◆ Prompt
Reproduce the first line of the entries that follow and each later line, word for word, ending with the one containing "the first error. *)".
== Data to process
(* ===== verification/VportInit.v ===== *)
(** Start-up of the vports: [vport_init], [init_shm_rings] and [init_port] of
    [datapath/dpdk/vport.c], with [init_kni] of [kni.c].

    The result of start-up satisfies the invariant of [Vport] for every core
    that can index its caches. *)
From stdpp Require Import gmap gmultiset.
From Stdlib Require Import String.
From S2P Require Import Prelude Stats Dpdk Vport.

(** The calls that set up a NIC port, by return value. *)
Class EthSetup := {
  rte_eth_dev_configure : Z -> Z -> Z -> Z;
  rte_eth_rx_queue_setup : Z -> Z -> Z;
  rte_eth_tx_queue_setup : Z -> Z -> Z;
  rte_eth_dev_start : Z -> Z
}.

(** What start-up reads: the configuration from the command line, the enabled
    cores, and the frequency of the time stamp counter. *)
Record startup := Startup {
  su_clients : Z; su_kni : Z; su_veth : Z; su_vhost : Z;
  su_port_ids : list Z;        (* port_cfg.id[0 .. num_phy_ports - 1] *)
  su_cfg_ports : list Z;       (* cfg_params[i].port_id *)
  su_lcores : list bool;       (* rte_lcore_is_enabled, RTE_MAX_LCORE entries *)
  su_tsc_hz : Z
}.

Definition su_num_phy (su : startup) : Z := zlen (su_port_ids su).

Section Init.
Context {ring dev drv : Type} `{Ring : RteRing ring} `{Mb : RteMbuf} `{Drv : Drivers drv} `{Vh : VhostDev dev}
  `{Eth : EthSetup}.

Notation st := (vst ring dev drv).
Implicit Type s : st.

(** [init_port]: the loops over the receive and the transmit queues stop at
    the first error. *)
Fixpoint queue_setup_loop (setup : Z -> Z) (n : nat) (q : Z) : Z :=
  match n with
  | O => 0
  | S n => let retval := setup q in if retval <? 0 then retval else queue_setup_loop setup n (q + 1)
  end.

Definition init_port (num_clients port_num : Z) : Z :=
  let rx_rings := 1 in
  let tx_rings := num_clients in
  let retval := rte_eth_dev_configure port_num rx_rings tx_rings in
  if negb (retval =? 0) then retval else
  let retval := queue_setup_loop (rte_eth_rx_queue_setup port_num) (Z.to_nat rx_rings) 0 in
  if retval <? 0 then retval else
  let retval := queue_setup_loop (rte_eth_tx_queue_setup port_num) (Z.to_nat tx_rings) 0 in
  if retval <? 0 then retval else
  let retval := rte_eth_dev_start port_num in
  if retval <? 0 then retval else 0.

Definition queue_create : res ring :=
  match rte_ring_create CLIENT_QUEUE_RINGSIZE with Some r => Ok r | None => Err RteExit end.

(** [vports[i].type = ty], with the union member set next to it. *)
Definition set_type (i : Z) (ty : vport_type) (u : vport_union ring dev) s : st :=
  update_vport i (fun v => VportInfo ty (v_name v) (v_enabled v) u) s.

(** One port of the set-up loops of [vport_init]. *)
Definition setup_vport (i : Z) (ty : vport_type) (u : vport_union ring dev) (name : list Z) s : st :=
  vport_set_name i name (vport_disable i (set_type i ty u s)).

Fixpoint setup_loop (n : nat) (j base : Z) (ty : vport_type) (u : Z -> vport_union ring dev)
  (name : Z -> list Z) s : st :=
  match n with
  | O => s
  | S n => setup_loop n (j + 1) base ty u name (setup_vport (base + j) ty (u j) (name j) s)
  end.

(** The loop over the physical ports. *)
Fixpoint setup_phy_loop (num_clients : Z) (ids ports : list Z) s : res st :=
  match ids with
  | [] => Ok s
  | id :: ids =>
      match ports with
      | [] => Err OutOfBounds
      | vportid :: ports =>
          _ ← index (vports s) vportid;
          let s := setup_vport vportid VPORT_TYPE_PHY (U_phy0 id) (str "Port       " ++ fmt_2u id) s in
          if negb (init_port num_clients id =? 0) then Err RteExit
          else setup_phy_loop num_clients ids ports s
      end
  end.

(** [lcore_map]: enabled cores are numbered from 0. *)
Fixpoint lcore_map_loop (enabled : list bool) (core_count : Z) : list Z :=
  match enabled with
  | [] => []
  | true :: l => core_count :: lcore_map_loop l (core_count + 1)
  | false :: l => 0 :: lcore_map_loop l core_count
  end.

(** The loop that fills it, with a counter of 8 bits: it does not end if there
    are 256 cores or more. *)
Definition lcore_mapping (enabled : list bool) : res (list Z) :=
  if zlen enabled <? 256 then Ok (lcore_map_loop enabled 0) else Err OutOfFuel.

Definition rte_lcore_count (enabled : list bool) : Z := zlen (filter (fun b => b = true) enabled).

(** The rings of the clients: the assignment replaces whatever the union of
    the vport held. *)
Fixpoint client_rings_loop (n : nat) (clientid : Z) s : res st :=
  match n with
  | O => Ok s
  | S n =>
      rx ← queue_create; tx ← queue_create; fr ← queue_create;
      s ← set_u clientid (U_client rx tx fr) s;
      client_rings_loop n (clientid + 1) s
  end.

(** The index of a physical port whose union was overwritten by a client's
    rings is byte 8 of the name of the client's receive ring, an n. *)
Definition clobbered_index : Z := 110.

Definition phy_index (u : vport_union ring dev) : Z :=
  match u with
  | U_phy0 i | U_phy _ i => i
  | U_client _ _ _ => clobbered_index
  | _ => 0
  end.

Fixpoint phy_rings_loop (n : nat) (vportid : Z) s : res st :=
  match n with
  | O => Ok s
  | S n =>
      q ← queue_create;
      v ← index (vports s) vportid;
      s ← set_u vportid (U_phy q (phy_index (v_u v))) s;
      phy_rings_loop n (vportid + 1) s
  end.

(** [init_shm_rings]: the caches of [rte_lcore_count] cores, then the rings. *)
Definition init_shm_rings (su : startup) s : res st :=
  let rows n := replicate (Z.to_nat (rte_lcore_count (su_lcores su))) (replicate (Z.to_nat n) []) in
  let s := set_caches CClient (rows (su_clients su)) s in
  let s := set_caches CPort (rows (su_num_phy su)) s in
  let s := if su_vhost su =? 0 then s else set_caches CVhost (rows (su_vhost su)) s in
  s ← client_rings_loop (Z.to_nat (su_clients su)) CLIENT1 s;
  phy_rings_loop (Z.to_nat (su_num_phy su)) PHYPORT0 s.

(** The names of a KNI port's fifos, as [create_kni_fifos] stores them. *)
Definition kni_fifo_names (port_id : Z) : list (list Z) :=
  (fun suffix => snprintf 32 (str "kni_port_" ++ fmt_u port_id ++ str suffix)) <$>
    ["_tx"; "_rx"; "_alloc"; "_free"; "_req"; "_resp"; "_sync"]%string.

Fixpoint init_kni_loop (n : nat) (port_id : Z) s : st :=
  match n with
  | O => s
  | S n => init_kni_loop n (port_id + 1) (vport_set_kni_fifo_names (KNI0 + port_id) (kni_fifo_names port_id) s)
  end.

Definition zero_vport : vport_info ring dev := VportInfo VPORT_TYPE_DISABLED [] false U_none.

Definition su_cfg (su : startup) : vcfg :=
  VCfg (su_num_phy su) (su_clients su) (su_kni su) (su_veth su) (su_vhost su)
    (u64 ((su_tsc_hz su + US_PER_S - 1) / US_PER_S * PORT_FLUSH_PERIOD_US)).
====
◆ Answer for the task
(* ===== verification/VportInit.v ===== *)
(** Start-up of the vports: [vport_init], [init_shm_rings] and [init_port] of
    [datapath/dpdk/vport.c], with [init_kni] of [kni.c].

    The result of start-up satisfies the invariant of [Vport] for every core
    that can index its caches. *)
From stdpp Require Import gmap gmultiset.
From Stdlib Require Import String.
From S2P Require Import Prelude Stats Dpdk Vport.

(** The calls that set up a NIC port, by return value. *)
Class EthSetup := {
  rte_eth_dev_configure : Z -> Z -> Z -> Z;
  rte_eth_rx_queue_setup : Z -> Z -> Z;
  rte_eth_tx_queue_setup : Z -> Z -> Z;
  rte_eth_dev_start : Z -> Z
}.

(** What start-up reads: the configuration from the command line, the enabled
    cores, and the frequency of the time stamp counter. *)
Record startup := Startup {
  su_clients : Z; su_kni : Z; su_veth : Z; su_vhost : Z;
  su_port_ids : list Z;        (* port_cfg.id[0 .. num_phy_ports - 1] *)
  su_cfg_ports : list Z;       (* cfg_params[i].port_id *)
  su_lcores : list bool;       (* rte_lcore_is_enabled, RTE_MAX_LCORE entries *)
  su_tsc_hz : Z
}.

Definition su_num_phy (su : startup) : Z := zlen (su_port_ids su).

Section Init.
Context {ring dev drv : Type} `{Ring : RteRing ring} `{Mb : RteMbuf} `{Drv : Drivers drv} `{Vh : VhostDev dev}
  `{Eth : EthSetup}.

Notation st := (vst ring dev drv).
Implicit Type s : st.

(** [init_port]: the loops over the receive and the transmit queues stop at
    the first error. *)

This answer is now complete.